WHAT YOU NEED TO DO
In the records below, find the line with "Definition is_double (x" and the line with "Definition div (x". Print both exactly, along with every line between them, and no other line.

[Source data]
- - -
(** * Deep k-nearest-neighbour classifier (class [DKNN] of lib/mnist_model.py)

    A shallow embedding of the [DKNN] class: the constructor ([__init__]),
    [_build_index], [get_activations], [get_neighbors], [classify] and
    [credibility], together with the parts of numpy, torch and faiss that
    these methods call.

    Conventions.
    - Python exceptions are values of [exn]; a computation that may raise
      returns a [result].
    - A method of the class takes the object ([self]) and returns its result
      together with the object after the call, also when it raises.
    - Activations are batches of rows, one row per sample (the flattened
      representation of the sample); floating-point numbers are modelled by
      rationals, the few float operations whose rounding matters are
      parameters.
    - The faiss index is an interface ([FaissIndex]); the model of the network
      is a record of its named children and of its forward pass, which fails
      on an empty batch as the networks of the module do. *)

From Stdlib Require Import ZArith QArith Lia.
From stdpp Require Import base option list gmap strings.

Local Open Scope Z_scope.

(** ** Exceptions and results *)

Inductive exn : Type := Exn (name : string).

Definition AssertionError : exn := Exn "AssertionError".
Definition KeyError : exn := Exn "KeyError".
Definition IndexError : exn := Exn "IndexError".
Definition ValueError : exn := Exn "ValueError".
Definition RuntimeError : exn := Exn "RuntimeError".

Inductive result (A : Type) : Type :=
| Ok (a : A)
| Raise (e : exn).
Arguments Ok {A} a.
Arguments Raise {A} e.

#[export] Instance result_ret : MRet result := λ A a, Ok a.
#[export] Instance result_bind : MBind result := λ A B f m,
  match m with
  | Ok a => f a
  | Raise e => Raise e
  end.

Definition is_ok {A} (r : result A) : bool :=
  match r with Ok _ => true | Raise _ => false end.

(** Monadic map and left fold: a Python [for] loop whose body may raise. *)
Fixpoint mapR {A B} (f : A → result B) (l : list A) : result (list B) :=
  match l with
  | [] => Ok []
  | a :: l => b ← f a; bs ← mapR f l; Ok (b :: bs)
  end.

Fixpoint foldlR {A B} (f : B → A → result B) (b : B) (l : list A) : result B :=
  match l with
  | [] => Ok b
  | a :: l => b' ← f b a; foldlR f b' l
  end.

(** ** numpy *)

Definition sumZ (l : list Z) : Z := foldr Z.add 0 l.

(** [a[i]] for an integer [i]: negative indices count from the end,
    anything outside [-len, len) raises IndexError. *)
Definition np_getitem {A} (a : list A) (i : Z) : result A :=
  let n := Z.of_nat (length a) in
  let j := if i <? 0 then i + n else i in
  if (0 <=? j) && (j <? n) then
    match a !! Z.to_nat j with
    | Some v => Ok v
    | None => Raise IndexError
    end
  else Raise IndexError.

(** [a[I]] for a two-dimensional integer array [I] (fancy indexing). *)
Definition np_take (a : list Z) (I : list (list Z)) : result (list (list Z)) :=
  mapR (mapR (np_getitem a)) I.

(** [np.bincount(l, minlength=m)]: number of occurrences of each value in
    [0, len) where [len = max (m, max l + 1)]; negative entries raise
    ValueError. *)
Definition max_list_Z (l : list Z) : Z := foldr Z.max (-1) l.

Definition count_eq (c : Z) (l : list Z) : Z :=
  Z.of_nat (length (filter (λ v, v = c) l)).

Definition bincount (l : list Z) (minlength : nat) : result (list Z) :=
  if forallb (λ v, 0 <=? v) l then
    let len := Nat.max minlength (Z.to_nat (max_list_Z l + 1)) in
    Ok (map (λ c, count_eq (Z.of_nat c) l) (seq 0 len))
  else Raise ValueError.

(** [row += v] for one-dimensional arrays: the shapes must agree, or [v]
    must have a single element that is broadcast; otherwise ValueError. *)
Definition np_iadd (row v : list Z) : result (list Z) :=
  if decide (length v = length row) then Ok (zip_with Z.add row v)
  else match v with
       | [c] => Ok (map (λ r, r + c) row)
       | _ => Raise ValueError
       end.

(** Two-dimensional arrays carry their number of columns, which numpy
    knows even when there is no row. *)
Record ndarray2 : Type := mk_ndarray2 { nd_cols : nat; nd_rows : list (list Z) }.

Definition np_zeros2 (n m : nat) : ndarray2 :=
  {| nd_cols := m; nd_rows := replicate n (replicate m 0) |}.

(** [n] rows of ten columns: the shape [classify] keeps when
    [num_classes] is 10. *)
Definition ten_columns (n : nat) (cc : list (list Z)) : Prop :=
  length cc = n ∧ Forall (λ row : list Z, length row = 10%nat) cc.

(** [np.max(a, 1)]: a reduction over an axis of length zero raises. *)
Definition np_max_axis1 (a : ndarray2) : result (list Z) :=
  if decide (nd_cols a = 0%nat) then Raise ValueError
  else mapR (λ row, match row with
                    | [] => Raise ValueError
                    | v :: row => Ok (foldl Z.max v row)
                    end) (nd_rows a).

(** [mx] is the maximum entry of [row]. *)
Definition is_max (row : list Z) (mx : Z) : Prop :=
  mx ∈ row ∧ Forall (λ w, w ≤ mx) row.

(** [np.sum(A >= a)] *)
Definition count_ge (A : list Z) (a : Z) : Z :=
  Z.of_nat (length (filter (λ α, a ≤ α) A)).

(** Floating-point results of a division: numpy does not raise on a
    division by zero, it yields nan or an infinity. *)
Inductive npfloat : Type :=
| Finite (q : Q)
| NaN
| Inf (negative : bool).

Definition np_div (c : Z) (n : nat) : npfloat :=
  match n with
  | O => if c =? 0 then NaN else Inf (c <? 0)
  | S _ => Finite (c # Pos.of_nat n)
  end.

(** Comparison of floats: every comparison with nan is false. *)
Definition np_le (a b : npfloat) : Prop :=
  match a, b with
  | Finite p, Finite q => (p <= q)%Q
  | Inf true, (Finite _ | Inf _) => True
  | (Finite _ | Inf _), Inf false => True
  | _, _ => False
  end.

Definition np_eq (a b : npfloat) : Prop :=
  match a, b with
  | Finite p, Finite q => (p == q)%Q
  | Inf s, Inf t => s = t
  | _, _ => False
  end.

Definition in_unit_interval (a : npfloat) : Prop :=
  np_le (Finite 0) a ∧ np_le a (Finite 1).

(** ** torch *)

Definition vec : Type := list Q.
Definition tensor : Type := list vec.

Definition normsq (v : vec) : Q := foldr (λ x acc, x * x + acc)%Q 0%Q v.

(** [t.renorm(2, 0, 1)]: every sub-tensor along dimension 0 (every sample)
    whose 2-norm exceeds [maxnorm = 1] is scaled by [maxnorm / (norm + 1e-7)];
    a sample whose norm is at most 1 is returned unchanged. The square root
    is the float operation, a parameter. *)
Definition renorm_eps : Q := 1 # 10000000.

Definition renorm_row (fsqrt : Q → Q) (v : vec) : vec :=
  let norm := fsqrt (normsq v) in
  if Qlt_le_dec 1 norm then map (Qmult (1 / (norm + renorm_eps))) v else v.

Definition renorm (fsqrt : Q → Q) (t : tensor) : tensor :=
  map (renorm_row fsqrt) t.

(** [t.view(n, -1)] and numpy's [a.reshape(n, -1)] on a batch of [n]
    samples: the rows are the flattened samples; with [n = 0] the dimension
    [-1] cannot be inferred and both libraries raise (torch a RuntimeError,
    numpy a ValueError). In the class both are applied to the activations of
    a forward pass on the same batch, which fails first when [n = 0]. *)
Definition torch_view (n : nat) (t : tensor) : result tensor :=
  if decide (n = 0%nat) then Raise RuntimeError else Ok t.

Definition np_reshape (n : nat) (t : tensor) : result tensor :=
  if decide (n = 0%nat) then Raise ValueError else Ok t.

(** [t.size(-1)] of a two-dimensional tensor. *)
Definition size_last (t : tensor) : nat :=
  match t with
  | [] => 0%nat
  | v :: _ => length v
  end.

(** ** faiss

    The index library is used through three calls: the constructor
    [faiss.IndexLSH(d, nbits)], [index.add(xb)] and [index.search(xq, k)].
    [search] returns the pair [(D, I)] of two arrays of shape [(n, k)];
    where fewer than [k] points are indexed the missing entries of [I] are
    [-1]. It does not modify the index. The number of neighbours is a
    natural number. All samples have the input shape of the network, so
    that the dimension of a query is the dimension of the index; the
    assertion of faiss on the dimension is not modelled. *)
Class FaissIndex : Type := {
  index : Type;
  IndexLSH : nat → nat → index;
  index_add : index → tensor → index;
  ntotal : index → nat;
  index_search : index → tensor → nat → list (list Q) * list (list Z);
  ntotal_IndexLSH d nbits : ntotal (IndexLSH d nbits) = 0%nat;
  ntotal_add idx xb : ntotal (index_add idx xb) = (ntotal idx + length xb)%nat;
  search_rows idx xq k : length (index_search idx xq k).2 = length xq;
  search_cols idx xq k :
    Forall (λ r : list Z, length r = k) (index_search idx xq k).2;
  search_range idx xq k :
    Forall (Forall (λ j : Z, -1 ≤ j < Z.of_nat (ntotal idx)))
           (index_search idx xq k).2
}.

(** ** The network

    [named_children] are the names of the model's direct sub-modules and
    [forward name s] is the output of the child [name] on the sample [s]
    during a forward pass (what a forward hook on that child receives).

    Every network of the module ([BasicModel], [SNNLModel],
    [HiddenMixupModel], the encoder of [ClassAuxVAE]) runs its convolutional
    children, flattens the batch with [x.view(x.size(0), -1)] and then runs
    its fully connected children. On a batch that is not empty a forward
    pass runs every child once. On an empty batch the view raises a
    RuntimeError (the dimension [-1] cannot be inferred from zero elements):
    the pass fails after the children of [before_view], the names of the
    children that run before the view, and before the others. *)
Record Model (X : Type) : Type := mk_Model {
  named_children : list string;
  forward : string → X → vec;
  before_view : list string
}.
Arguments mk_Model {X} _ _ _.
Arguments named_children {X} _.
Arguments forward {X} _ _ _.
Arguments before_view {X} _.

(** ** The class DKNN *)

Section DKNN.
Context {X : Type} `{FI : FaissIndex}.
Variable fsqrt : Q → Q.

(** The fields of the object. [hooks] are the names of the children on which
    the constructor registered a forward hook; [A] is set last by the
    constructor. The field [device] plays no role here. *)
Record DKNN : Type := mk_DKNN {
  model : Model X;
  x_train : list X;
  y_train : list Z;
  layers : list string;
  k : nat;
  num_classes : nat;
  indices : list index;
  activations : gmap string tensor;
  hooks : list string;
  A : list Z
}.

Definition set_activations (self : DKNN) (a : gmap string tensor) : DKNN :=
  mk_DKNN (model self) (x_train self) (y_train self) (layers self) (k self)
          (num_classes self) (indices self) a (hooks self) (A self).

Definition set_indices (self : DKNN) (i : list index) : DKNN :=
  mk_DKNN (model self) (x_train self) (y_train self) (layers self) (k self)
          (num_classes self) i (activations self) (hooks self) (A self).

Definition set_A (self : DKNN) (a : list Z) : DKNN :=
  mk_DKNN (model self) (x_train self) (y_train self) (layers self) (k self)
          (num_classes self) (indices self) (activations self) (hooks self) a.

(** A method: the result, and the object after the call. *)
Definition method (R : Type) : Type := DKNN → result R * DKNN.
- - -
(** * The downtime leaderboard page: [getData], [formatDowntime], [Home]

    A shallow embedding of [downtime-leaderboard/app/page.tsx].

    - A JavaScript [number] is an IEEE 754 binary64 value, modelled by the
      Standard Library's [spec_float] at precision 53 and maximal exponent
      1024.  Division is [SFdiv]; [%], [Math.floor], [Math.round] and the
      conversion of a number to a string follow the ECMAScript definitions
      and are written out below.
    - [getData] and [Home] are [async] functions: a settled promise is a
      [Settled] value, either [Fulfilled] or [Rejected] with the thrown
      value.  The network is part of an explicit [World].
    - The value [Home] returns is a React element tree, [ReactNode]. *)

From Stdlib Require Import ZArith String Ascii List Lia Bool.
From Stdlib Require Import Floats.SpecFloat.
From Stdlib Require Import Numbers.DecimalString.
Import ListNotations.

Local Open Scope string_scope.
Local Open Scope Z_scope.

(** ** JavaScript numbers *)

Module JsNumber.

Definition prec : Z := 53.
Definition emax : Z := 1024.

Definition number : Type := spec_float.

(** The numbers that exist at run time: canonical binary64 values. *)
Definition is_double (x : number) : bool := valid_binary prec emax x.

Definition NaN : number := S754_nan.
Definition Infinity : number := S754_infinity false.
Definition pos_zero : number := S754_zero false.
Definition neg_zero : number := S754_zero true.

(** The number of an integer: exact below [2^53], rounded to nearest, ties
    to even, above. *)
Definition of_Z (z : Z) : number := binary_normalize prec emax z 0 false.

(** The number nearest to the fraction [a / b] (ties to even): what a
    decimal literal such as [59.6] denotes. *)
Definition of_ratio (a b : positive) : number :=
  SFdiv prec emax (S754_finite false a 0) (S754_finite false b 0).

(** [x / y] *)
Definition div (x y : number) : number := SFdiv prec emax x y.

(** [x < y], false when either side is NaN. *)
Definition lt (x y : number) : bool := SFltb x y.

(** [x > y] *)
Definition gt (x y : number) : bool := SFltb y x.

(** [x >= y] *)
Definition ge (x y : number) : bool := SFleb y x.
- - -
EXERCISE RESULT
Definition is_double (x : number) : bool := valid_binary prec emax x.

Definition NaN : number := S754_nan.
Definition Infinity : number := S754_infinity false.
Definition pos_zero : number := S754_zero false.
Definition neg_zero : number := S754_zero true.

(** The number of an integer: exact below [2^53], rounded to nearest, ties
    to even, above. *)
Definition of_Z (z : Z) : number := binary_normalize prec emax z 0 false.

(** The number nearest to the fraction [a / b] (ties to even): what a
    decimal literal such as [59.6] denotes. *)
Definition of_ratio (a b : positive) : number :=
  SFdiv prec emax (S754_finite false a 0) (S754_finite false b 0).

(** [x / y] *)
Definition div (x y : number) : number := SFdiv prec emax x y.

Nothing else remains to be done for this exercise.